= Stages of human death =

Seven stages that occur after a human being dies

The stages of death of a human being have medical, biochemical and legal aspects. The term taphonomy from palaeontology applies to the fate of all kinds of remains of organisms. Forensic taphonomy is concerned with remains of the human body.

== History ==
The academic study of death is called thanatology, a field pioneered by Élie Metchnikoff in the early 20th century. Thanatology focuses on describing postmortem bodily modifications, as well as perspectives concerning psychosocial, medical, ethical, and spiritual aspects of death.

== Definition of death ==
Prior to the 1980s, the legal standard defined death as the absence of cardiopulmonary function including the loss of all vital signs. However, as medical technology advanced, there were situations where one might lose brain function and maintain cardiopulmonary function. This led the American Medical Association, the American Bar Association in collaboration with the National Conference of Commissioners on Uniform State Laws to come together in the 1980s to expand the definition of death through the Uniform Determination of Death Act (UDDA). Under this law, death can be defined as the loss of cardiopulmonary function or the loss of brain function including the brainstem and cortex.

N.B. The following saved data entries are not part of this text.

(** ** Errors: Go's [error] interface

    A Go error is its message together with the sentinels that [errors.Is]
    finds on its [%w] chain. *)
Inductive sentinel :=
  | ErrNotExist | ErrPermission | ErrDMailKindInvalid | ErrContext.

#[export] Instance sentinel_eq_dec : EqDecision sentinel.
Proof. solve_decision. Defined.

Record error := mkErr { err_msg : string; err_chain : list sentinel }.

#[export] Instance error_eq_dec : EqDecision error.
Proof. solve_decision. Defined.

(** [errors.New]. *)
Definition errors_New (m : string) : error := mkErr m [].
(** [fmt.Errorf(p + "%w", e)]: the message is prefixed and the chain kept. *)
Definition errorf_w (p : string) (e : error) : error :=
  mkErr (p +:+ err_msg e) (err_chain e).
(** [errors.Is]. *)
Definition errors_Is (e : error) (s : sentinel) : bool := bool_decide (s ∈ err_chain e).

Inductive result (A : Type) :=
  | Ok (a : A)
  | Err (e : error).
Arguments Ok {A} a.
Arguments Err {A} e.

Definition is_ok {A} (r : result A) : bool := match r with Ok _ => true | Err _ => false end.

Definition rbind {A B} (r : result A) (f : A → result B) : result B :=
  match r with Ok a => f a | Err e => Err e end.
Notation "'let!' x := r 'in' k" := (rbind r (λ x, k))
  (at level 10, x pattern, r at level 100, k at level 200) : go_scope.

(** ** Machine integers *)

Definition two64 : Z := 18446744073709551616.
Definition two63 : Z := 9223372036854775808.

(** [uint64]/[uint] arithmetic wraps modulo 2^64. *)
Definition u64 (z : Z) : Z := Z.land z (Z.ones 64).
(** [int64]/[int]/[time.Duration] arithmetic wraps into [-2^63, 2^63). *)
Definition i64 (z : Z) : Z := ((z + two63) mod two64 - two63)%Z.

Lemma u64_mod z : u64 z = (z mod two64)%Z.
Proof. unfold u64. rewrite Z.land_ones by lia. reflexivity. Qed.

Lemma u64_range z : (0 ≤ u64 z < two64)%Z.
Proof. rewrite u64_mod. apply Z.mod_pos_bound. reflexivity. Qed.

Lemma u64_id z : (0 ≤ z < two64)%Z → u64 z = z.
Proof. intros. rewrite u64_mod. by apply Z.mod_small. Qed.

Lemma i64_id z : (- two63 ≤ z < two63)%Z → i64 z = z.
Proof. unfold i64, two63, two64. intros. rewrite Z.mod_small; lia. Qed.

Lemma i64_range z : (- two63 ≤ i64 z < two63)%Z.
Proof.
  unfold i64. pose proof (Z.mod_pos_bound (z + two63) two64 eq_refl).
  unfold two63, two64 in *. lia.
Qed.
#[export] Hint Resolve u64_range i64_range : go.

(** ** Generic lemmas on lists *)

Lemma filter_nil_iff {A} (P : A → Prop) `{!∀ x, Decision (P x)} (l : list A) :
  filter P l = [] ↔ ∀ x, x ∈ l → ¬ P x.
Proof.
  induction l as [|a l IH]; [set_solver|].
  rewrite filter_cons. case_decide.
  - split; [done|]. intros H'. exfalso. eapply H'; [by left|done].
  - rewrite IH. split; intros H' x Hx; [apply elem_of_cons in Hx as [->|]; auto|].
    apply H'. by right.
Qed.

Lemma elem_of_bfilter {A} (f : A → bool) l x : x ∈ List.filter f l ↔ x ∈ l ∧ f x = true.
Proof. by rewrite list_elem_of_In, filter_In, <- list_elem_of_In. Qed.

#[export] Instance bfilter_perm {A} (f : A → bool) : Proper (Permutation ==> Permutation) (List.filter f).
Proof.
  intros l k H. induction H as [|x l k _ IH|x y l|l k m _ IH1 _ IH2]; cbn; [done| | |by rewrite IH1].
  - destruct (f x); by rewrite IH.
  - destruct (f x), (f y); try done. constructor.
Qed.

Lemma forallb_False_ex {A} (f : A → bool) l :
  forallb f l = false → ∃ x, x ∈ l ∧ f x = false.
Proof.
  induction l as [|a l IH]; [done|]. cbn.
  destruct (f a) eqn:E; cbn.
  - intros (x & Hx & Hf)%IH. exists x. split; [by right|done].
  - intros _. exists a. split; [by left|done].
Qed.

(** ** Byte-wise string order ([<] on Go strings) and [sort.Strings] *)

Definition string_le (a b : string) : Prop := String.leb a b = true.
#[export] Instance string_le_dec a b : Decision (string_le a b).
Proof. unfold string_le. apply _. Defined.

Lemma string_leb_cons a s b t :
  String.leb (String a s) (String b t) =
  match Ascii.compare a b with Lt => true | Gt => false | Eq => String.leb s t end.
Proof. unfold String.leb; cbn. by destruct (Ascii.compare a b). Qed.

Lemma ascii_compare_eq a b : Ascii.compare a b = Eq ↔ a = b.
Proof.
  split; [apply Ascii.compare_eq_iff|]. intros ->. unfold Ascii.compare. apply N.compare_refl.
Qed.

#[export] Instance string_le_total : Total string_le.
Proof. intros a b. apply String.leb_total. Qed.
#[export] Instance string_le_antisymm : AntiSymm (=) string_le.
Proof. intros a b. apply String.leb_antisym. Qed.
#[export] Instance string_le_trans : Transitive string_le.
Proof.
  unfold string_le. intros x. induction x as [|a x IH]; intros [|b y] [|c z];
    try (cbn; done); try (unfold String.leb; cbn; done).
  rewrite !string_leb_cons. unfold Ascii.compare.
  repeat match goal with |- context [N.compare ?p ?q] =>
    destruct (N.compare_spec p q) end; intros; try done; try lia; eauto.
Qed.
#[export] Instance string_le_refl : Reflexive string_le.
Proof. intros a. by destruct (string_le_total a a). Qed.

Definition sort_Strings (l : list string) : list string := merge_sort string_le l.

Lemma sort_Strings_perm l : sort_Strings l ≡ₚ l.
Proof. apply merge_sort_Permutation. Qed.
Lemma sort_Strings_sorted l : StronglySorted string_le (sort_Strings l).
Proof. apply StronglySorted_merge_sort; apply _. Qed.
Lemma elem_of_sort_Strings x l : x ∈ sort_Strings l ↔ x ∈ l.
Proof. by rewrite sort_Strings_perm. Qed.
#[export] Hint Resolve sort_Strings_sorted : go.

(** Sorting is canonical: it only depends on the multiset of its input.  This
    is what makes a Go [range] over a map followed by [sort.Strings]
    deterministic. *)
Lemma sort_Strings_canonical l k : l ≡ₚ k → sort_Strings l = sort_Strings k.
Proof.
  intros H. apply (StronglySorted_unique string_le); auto with go.
  by rewrite !sort_Strings_perm.
Qed.

(** ** [sort.SliceStable] *)

Section StableSort.
Context {A : Type}.

(** Insertion keeps the new element before its equals, and the elements are
    inserted from the last to the first. *)
Fixpoint stable_insert (less : A → A → bool) (x : A) (l : list A) : list A :=
  match l with
  | [] => [x]
  | y :: r => if less y x then y :: stable_insert less x r else x :: l
  end.
Definition stable_sort (less : A → A → bool) (l : list A) : list A := foldr (stable_insert less) [] l.

Lemma stable_insert_perm less x l : stable_insert less x l ≡ₚ x :: l.
Proof.
  induction l as [|y l IH]; cbn; [done|]. destruct (less y x); [|done]. rewrite IH. constructor.
Qed.
Lemma stable_sort_perm less l : stable_sort less l ≡ₚ l.
Proof. induction l as [|x l IH]; cbn; [done|]. by rewrite stable_insert_perm, IH. Qed.

(** By an integer key. *)
Context (key : A → Z).
#[local] Abbreviation less := (λ a b, (key a <? key b)%Z).

Lemma stable_insert_sorted x l :
  StronglySorted (λ a b, (key a ≤ key b)%Z) l → StronglySorted (λ a b, (key a ≤ key b)%Z) (stable_insert less x l).
Proof.
  induction 1 as [|y l Hs IH Hy]; cbn; [by repeat constructor|]. destruct (key y <? key x)%Z eqn:E.
  - constructor; [done|]. rewrite stable_insert_perm. constructor; [lia|done].
  - constructor; [by constructor|]. constructor; [lia|]. eapply Forall_impl; [done|]. cbn. lia.
Qed.
Lemma stable_sort_sorted l : StronglySorted (λ a b, (key a ≤ key b)%Z) (stable_sort less l).
Proof. induction l as [|x l IH]; cbn; [constructor|]. by apply stable_insert_sorted. Qed.
(** A path made relative to a base and joined with it again is the path. *)
Lemma Join_Rel base targ :
  IsAbs base = true → IsAbs targ = true →
  ∃ r, Rel base targ = Ok r ∧ r ≠ "" ∧ IsAbs r = false ∧ path_Join [base; r] = Clean targ.
Proof.
  intros Hb Ht. assert (base ≠ "") as Hne by (by destruct base).
  assert (∀ r, path_Join [base; r] = Clean (base +:+ String slash r)) as HJ.
  { intros r. cbn [path_Join]. by rewrite bool_decide_false. }
  assert (∀ r, IsAbs (base +:+ r) = true) as Hba.
  { intros r. destruct base as [|c b]; [done|]. rewrite IsAbs_cons in Hb. by rewrite app_str_cons, IsAbs_cons. }
  unfold Rel. case_bool_decide as E.
  { exists ".". split_and!; [done..|]. rewrite HJ, E. unfold Clean. rewrite Hba, Split_app_gen, Hb.
    unfold clean_stack. rewrite fold_left_app. done. }
  assert (IsAbs (Clean base) = true ∧ IsAbs (Clean targ) = true) as [Hcb Hct]
    by by rewrite (proj2 (elems_Clean base)), (proj2 (elems_Clean targ)).
  rewrite (bool_decide_false (Clean base = ".")) by (intros Ec; by rewrite Ec in Hcb).
  rewrite Hcb, Hct, bool_decide_true by done. cbn [negb]. rewrite !parts_Clean by done.
  pose proof (elems_plain _ Hb) as Pb. pose proof (elems_plain _ Ht) as Pt.
  destruct (strip_common_spec (elems base) (elems targ)) as (c & Eb & Et).
  destruct (strip_common (elems base) (elems targ)) as [up down]. cbn [fst snd] in *.
  rewrite Eb, Forall_app in Pb. rewrite Et, Forall_app in Pt. destruct Pb as [_ Pu], Pt as [Pc Pd].
  rewrite bool_decide_false; cycle 1.
  { destruct up as [|u up]; [done|]. intros [= ->]. apply Forall_cons in Pu as [Hu _]. by apply Hu. }
  set (l := repeat ".." (length up) ++ down).
  assert (Forall (λ e, has_byte slash e = false ∧ e ≠ "") l) as Hl.
  { apply Forall_app. split; [apply Forall_forall; intros x Hx%list_elem_of_In%repeat_spec; by subst x|].
    eapply Forall_impl; [exact Pd|]. intros x Hx. split; apply Hx. }
  assert (l ≠ []) as Hln.
  { intros Enil. apply E. unfold l in Enil. apply app_eq_nil in Enil as [Hu ->]. destruct up; [|done].
    rewrite !app_nil_r in *. by rewrite !Clean_elems, Hb, Ht, Eb, Et. }
  assert (Join l "/" ≠ "" ∧ IsAbs (Join l "/") = false) as [Hj1 Hj2].
  { destruct l as [|e es]; [done|]. apply Forall_cons in Hl as [[He1 He2] _].
    assert (∃ t, Join (e :: es) "/" = e +:+ t) as [t ->].
    { destruct es; [exists ""; by rewrite app_str_nil_r|]. eexists. by rewrite Join_cons. }
    split; [by destruct e|]. by apply IsAbs_no_slash_head. }
  eexists. split_and!; [done|done|done|]. rewrite HJ. unfold Clean. rewrite Hba, Split_app_gen.
  rewrite Split_Join; [|done|eapply Forall_impl; [exact Hl|]; by intros x []].
  rewrite Ht. f_equal. unfold clean_stack. rewrite fold_left_app.
  assert (fold_left (clean_step true) (Split base slash) [] = reverse up ++ reverse c) as ->.
  { rewrite <- reverse_app, <- Eb. unfold elems. rewrite Hb. by rewrite reverse_involutive. }
  unfold l. rewrite fold_left_app.
  rewrite <- (length_reverse up), clean_up by (by apply Forall_reverse). rewrite clean_down by done.
  rewrite <- reverse_app, <- Et. rewrite reverse_involutive. unfold elems. by rewrite Ht.
Qed.

(** The elements of a joined path. *)
Lemma elems_Join d f : plain f → elems (path_Join [d; f]) = elems d ++ [f].
Proof.
  intros Hf. rewrite path_Join_plain by done. pose proof (elems_snoc_nf d f Hf) as H.
  pose proof (IsAbs_render _ _ H) as Ha. pose proof (clean_stack_render _ _ H) as Hs. rewrite reverse_cons in Ha, Hs.
  fold (elems d) in Ha, Hs. unfold elems at 1. by rewrite Ha, Hs, reverse_cons.
Qed.
(* ===== verification/Sha256.v ===== *)
(** * SHA-256 and hex encoding

    [domain.ContentIdempotencyKey] (idempotency_key.go) is
    [hex.EncodeToString] of [sha256.Sum256]; this file gives both, executable,
    on 32-bit words kept as [Z]. *)
From S2P Require Import Prelude GoStrings.

#[local] Open Scope Z_scope.

Definition w32 (z : Z) : Z := Z.land z (Z.ones 32).
Definition rotr (n x : Z) : Z := Z.lor (Z.shiftr x n) (w32 (Z.shiftl x (32 - n))).
Definition Sigma0 x := Z.lxor (Z.lxor (rotr 2 x) (rotr 13 x)) (rotr 22 x).
Definition Sigma1 x := Z.lxor (Z.lxor (rotr 6 x) (rotr 11 x)) (rotr 25 x).
Definition sigma0 x := Z.lxor (Z.lxor (rotr 7 x) (rotr 18 x)) (Z.shiftr x 3).
Definition sigma1 x := Z.lxor (Z.lxor (rotr 17 x) (rotr 19 x)) (Z.shiftr x 10).
Definition Ch x y z := Z.lxor (Z.land x y) (Z.land (Z.lxor x (Z.ones 32)) z).
Definition Maj x y z := Z.lxor (Z.lxor (Z.land x y) (Z.land x z)) (Z.land y z).

(** The constants of FIPS 180-4, from their definition: the first 32 bits of
    the fractional parts of the cube roots of the first 64 primes, and of the
    square roots of the first eight. *)
Definition is_prime (n : Z) : bool :=
  (1 <? n) && forallb (λ d, negb (Z.rem n d =? 0)) (seqZ 2 (n - 2)).
Definition primes : list Z := List.filter is_prime (seqZ 2 310).

(** The largest [r] below [lo + 2^bits] with [r ^ k <= n], bit by bit. *)
Fixpoint root_bits (k n : Z) (bits : nat) (lo : Z) : Z :=
  match bits with
  | O => lo
  | S b => let mid := lo + 2 ^ Z.of_nat b in
           root_bits k n b (if mid ^ k <=? n then mid else lo)
  end.
Definition frac_root (k p : Z) : Z := w32 (root_bits k (p * 2 ^ (32 * k)) 40 0).

Definition round_k : list Z := Eval vm_compute in map (frac_root 3) primes.
Definition init_h : list Z := Eval vm_compute in map (frac_root 2) (take 8 primes).

(** Big-endian words of a byte list, four bytes at a time. *)
Fixpoint be_words (l : list Z) : list Z :=
  match l with
  | a :: b :: c :: d :: r =>
      Z.lor (Z.shiftl a 24) (Z.lor (Z.shiftl b 16) (Z.lor (Z.shiftl c 8) d)) :: be_words r
  | _ => []
  end.

(** The message schedule: the sixteen latest words, newest first, are extended. *)
Fixpoint schedule (n : nat) (ws : list Z) : list Z :=
  match n with
  | O => ws
  | S n' =>
      let at_ i := nth i ws 0 in
      schedule n' (w32 (sigma1 (at_ 1%nat) + at_ 6%nat + sigma0 (at_ 14%nat) + at_ 15%nat) :: ws)
  end.

Definition round (st : list Z) (kw : Z * Z) : list Z :=
  match st with
  | [a; b; c; d; e; f; g; h] =>
      let t1 := w32 (h + Sigma1 e + Ch e f g + fst kw + snd kw) in
      let t2 := w32 (Sigma0 a + Maj a b c) in
      [w32 (t1 + t2); a; b; c; w32 (d + t1); e; f; g]
  | _ => st
  end.

Definition compress (h : list Z) (block : list Z) : list Z :=
  let ws := reverse (schedule 48 (reverse (be_words block))) in
  zip_with (λ x y, w32 (x + y)) h (fold_left round (zip round_k ws) h).

Fixpoint blocks (fuel : nat) (h : list Z) (l : list Z) : list Z :=
  match fuel, l with
  | S f, _ :: _ => blocks f (compress h (take 64 l)) (drop 64 l)
  | _, _ => h
  end.

Definition be_bytes (n : nat) (z : Z) : list Z :=
  map (λ i, Z.land (Z.shiftr z (8 * Z.of_nat i)) 255) (reverse (seq 0 n)).

(** The padding: a one bit, zeros, and the bit length in eight bytes. *)
Definition pad (l : list Z) : list Z :=
  let n := length l in
  let zeros := Nat.modulo (119 - Nat.modulo n 64) 64 in
  l ++ [128] ++ replicate zeros 0 ++ be_bytes 8 (8 * Z.of_nat n).

(** [sha256.Sum256]. *)
Definition Sum256 (data : bytes) : list Z :=
  let p := pad (map byte_val data) in
  mjoin (map (be_bytes 4) (blocks (length p) init_h p)).

Definition hex_digit (z : Z) : ascii :=
  match String.get (Z.to_nat z) "0123456789abcdef" with Some c => c | None => "0"%char end.

(** [hex.EncodeToString]. *)
Fixpoint EncodeToString (l : list Z) : string :=
  match l with
  | [] => ""
  | b :: r => String (hex_digit (Z.shiftr b 4)) (String (hex_digit (Z.land b 15)) (EncodeToString r))
  end.

(** [domain.ContentIdempotencyKey] *)
Definition ContentIdempotencyKey (data : bytes) : string :=
  let h := Sum256 data in EncodeToString h.

Example sha256_abc : ContentIdempotencyKey (raw "abc") =
  "ba7816bf8f01cfea414140de5dae2223b00361a396177a9cb410ff61f20015ad".
Proof. by vm_compute. Qed.
Example sha256_empty : ContentIdempotencyKey [] =
  "e3b0c44298fc1c149afbf4c8996fb92427ae41e4649b934ca495991b7852b855".
Proof. by vm_compute. Qed.
Example sha256_two_blocks :
  ContentIdempotencyKey (raw "abcdbcdecdefdefgefghfghighijhijkijkljklmklmnlmnomnopnopq") =
  "248d6a61d20638b8e5c026930c3e6039a33ce45964ff2167f6ecedd419db06c1".
Proof. by vm_compute. Qed.
(* ===== verification/ErrorQueue.v ===== *)
(** * The error queue

    Models [session/error_queue_store.go] over the [error_queue] table: the
    write operations are transactions ([sql_tx]), [datetime('now')] is the
    clock of the world in seconds, and the column [created_at], which nothing
    reads, is left out. *)
From S2P Require Import Prelude GoStrings GoTime DMail Prog World.

Record ErrorEntry := mkEntry {
  ee_Name : string; ee_Data : bytes; ee_SourceOutbox : string; ee_Kind : DMailKind;
  ee_OriginalName : string; ee_ErrorMessage : string; ee_RetryCount : Z }.

Definition to_entry (r : ErrorRow) : ErrorEntry :=
  mkEntry (er_name r) (er_data r) (er_source_outbox r) (er_kind r) (er_original_name r)
          (er_error_message r) (er_retry_count r).

Definition queue_tx {A} (label : string) (body : act (result A)) : act (result A) :=
  sql_tx "error queue store: get conn: " "error queue store: begin immediate: "
         ("error queue store: commit " +:+ label +:+ ": ") body.

(** [INSERT OR IGNORE]. *)
Definition insert_ignore (row : ErrorRow) (rows : list ErrorRow) : list ErrorRow :=
  if existsb (λ r, bool_decide (er_name r = er_name row)) rows then rows else rows ++ [row].

Definition Enqueue (name : string) (data : bytes) (meta : ErrorMetadata) : act (result unit) :=
  queue_tx ("enqueue " +:+ name)
    (guarded ("error queue store: enqueue " +:+ name +:+ ": ") (λ w,
      (Ok tt, set_queue (insert_ignore
        (mkErrorRow name data (em_SourceOutbox meta) (em_Kind meta) (em_OriginalName meta)
                    (em_Error meta) (em_Attempts meta) false "" None) (w_queue w)) w))).

Definition lease : Z := 300.   (* '-5 minutes', in seconds *)

(** [claimed_at < datetime('now', '-5 minutes')] *)
Definition expired (now : Z) (r : ErrorRow) : bool :=
  match er_claimed_at r with None => true | Some t => (t <? now - lease)%Z end.

Definition claimable (maxRetries now : Z) (r : ErrorRow) : bool :=
  negb (er_resolved r) && (er_retry_count r <? maxRetries)%Z
  && (bool_decide (er_claimed_by r = "") || expired now r).

Definition set_claim (claimer : string) (at_ : option Z) (r : ErrorRow) : ErrorRow :=
  mkErrorRow (er_name r) (er_data r) (er_source_outbox r) (er_kind r) (er_original_name r)
             (er_error_message r) (er_retry_count r) (er_resolved r) claimer at_.

Definition claim_row (claimer : string) (maxRetries now : Z) (r : ErrorRow) : ErrorRow :=
  if claimable maxRetries now r then set_claim claimer (Some now) r else r.

Definition held_by (claimer : string) (r : ErrorRow) : bool :=
  bool_decide (er_claimed_by r = claimer) && negb (er_resolved r).

(** The UPDATE, the SELECT with the scan of its rows, and [rows.Err()]. *)
Definition ClaimPendingRetries (claimerID : string) (maxRetries : Z) : act (result (list ErrorEntry)) :=
  queue_tx "claim" (λ w,
    let '(t, w) := Now w in
    guarded "error queue store: claim update: " (λ w,
      let w := set_queue (claim_row claimerID maxRetries (t / Second) <$> w_queue w) w in
      guarded "error queue store: claim select: "
        (guarded "error queue store: scan row: "
          (guarded "error queue store: rows iter: " (λ w,
            (Ok (to_entry <$> List.filter (held_by claimerID) (w_queue w)), w)))) w) w).

Definition pending (maxRetries : Z) (r : ErrorRow) : bool :=
  negb (er_resolved r) && (er_retry_count r <? maxRetries)%Z.

Definition PendingCount (maxRetries : Z) : act (result nat) :=
  guarded "error queue store: pending count: "
    (λ w, (Ok (length (List.filter (pending maxRetries) (w_queue w))), w)).

Definition on_name (name : string) (f : ErrorRow → ErrorRow) (rows : list ErrorRow) : list ErrorRow :=
  (λ r, if bool_decide (er_name r = name) then f r else r) <$> rows.

Definition incr_row (newError : string) (r : ErrorRow) : ErrorRow :=
  mkErrorRow (er_name r) (er_data r) (er_source_outbox r) (er_kind r) (er_original_name r)
             newError (er_retry_count r + 1) (er_resolved r) "" None.
Definition resolve_row (r : ErrorRow) : ErrorRow :=
  mkErrorRow (er_name r) (er_data r) (er_source_outbox r) (er_kind r) (er_original_name r)
             (er_error_message r) (er_retry_count r) true (er_claimed_by r) (er_claimed_at r).

Definition IncrementRetry (name newError : string) : act (result unit) :=
  queue_tx ("increment " +:+ name)
    (guarded ("error queue store: increment retry " +:+ name +:+ ": ")
      (λ w, (Ok tt, set_queue (on_name name (incr_row newError) (w_queue w)) w))).

Definition MarkResolved (name : string) : act (result unit) :=
  queue_tx ("resolved " +:+ name)
    (guarded ("error queue store: mark resolved " +:+ name +:+ ": ")
      (λ w, (Ok tt, set_queue (on_name name resolve_row (w_queue w)) w))).

(** The name under which [enqueueDeliveryFailure] and [ScanAndDeliver] file a
    failed D-Mail: [fmt.Sprintf("%s-%s-%s", ts.Format(...), kind, name)]. *)
Definition queue_name (t : Time) (kind original : string) : string :=
  format_queue t +:+ "-" +:+ kind +:+ "-" +:+ original.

==Clinical signs and stages of death==
Signs of death or strong indications that a human is no longer alive are:

- Respiratory arrest (no breathing)
- Cardiac arrest (no pulse)
- Brain death (no neuronal activity)
The heart and lungs are vital organs for human life due to their ability to properly oxygenate human blood (lungs) and distribute this blood to all vital organs (heart). Hence, failure of the heart to pump blood or the lungs to obtain oxygen can lead to a cardiopulmonary death where the heart stops pumping and there is no pulse. In the brain, this can be manifested by a hypoxic state which leads to cerebral edema and thus an increase in intracranial pressure. The rise in intracranial pressure can lead to further disruption in cerebral blood flow, leading to necrosis or tissue death. The aforementioned mechanism is the most common cause of brain death; however, this increase in intracranial pressure does not always occur due to an arrest in cardiopulmonary function. Traumatic brain injuries and subarachnoid hemorrhages can also increase the intracranial pressure in the brain leading to a cessation of brain function and hence death. While cardiopulmonary death can be easily assessed by looking for the presence of a pulse, or identifying electrical activity through EKG tracings, assessment of brain death is slightly more nuanced. Per the United Kingdom Medical Royal Colleges, a diagnosis of brain death is a two-fold process including 1) identifying the cause of irreversible brain damage and excluding reversible causes of brain damage and 2) conducting a series of clinical and laboratory tests to assess brain stem function.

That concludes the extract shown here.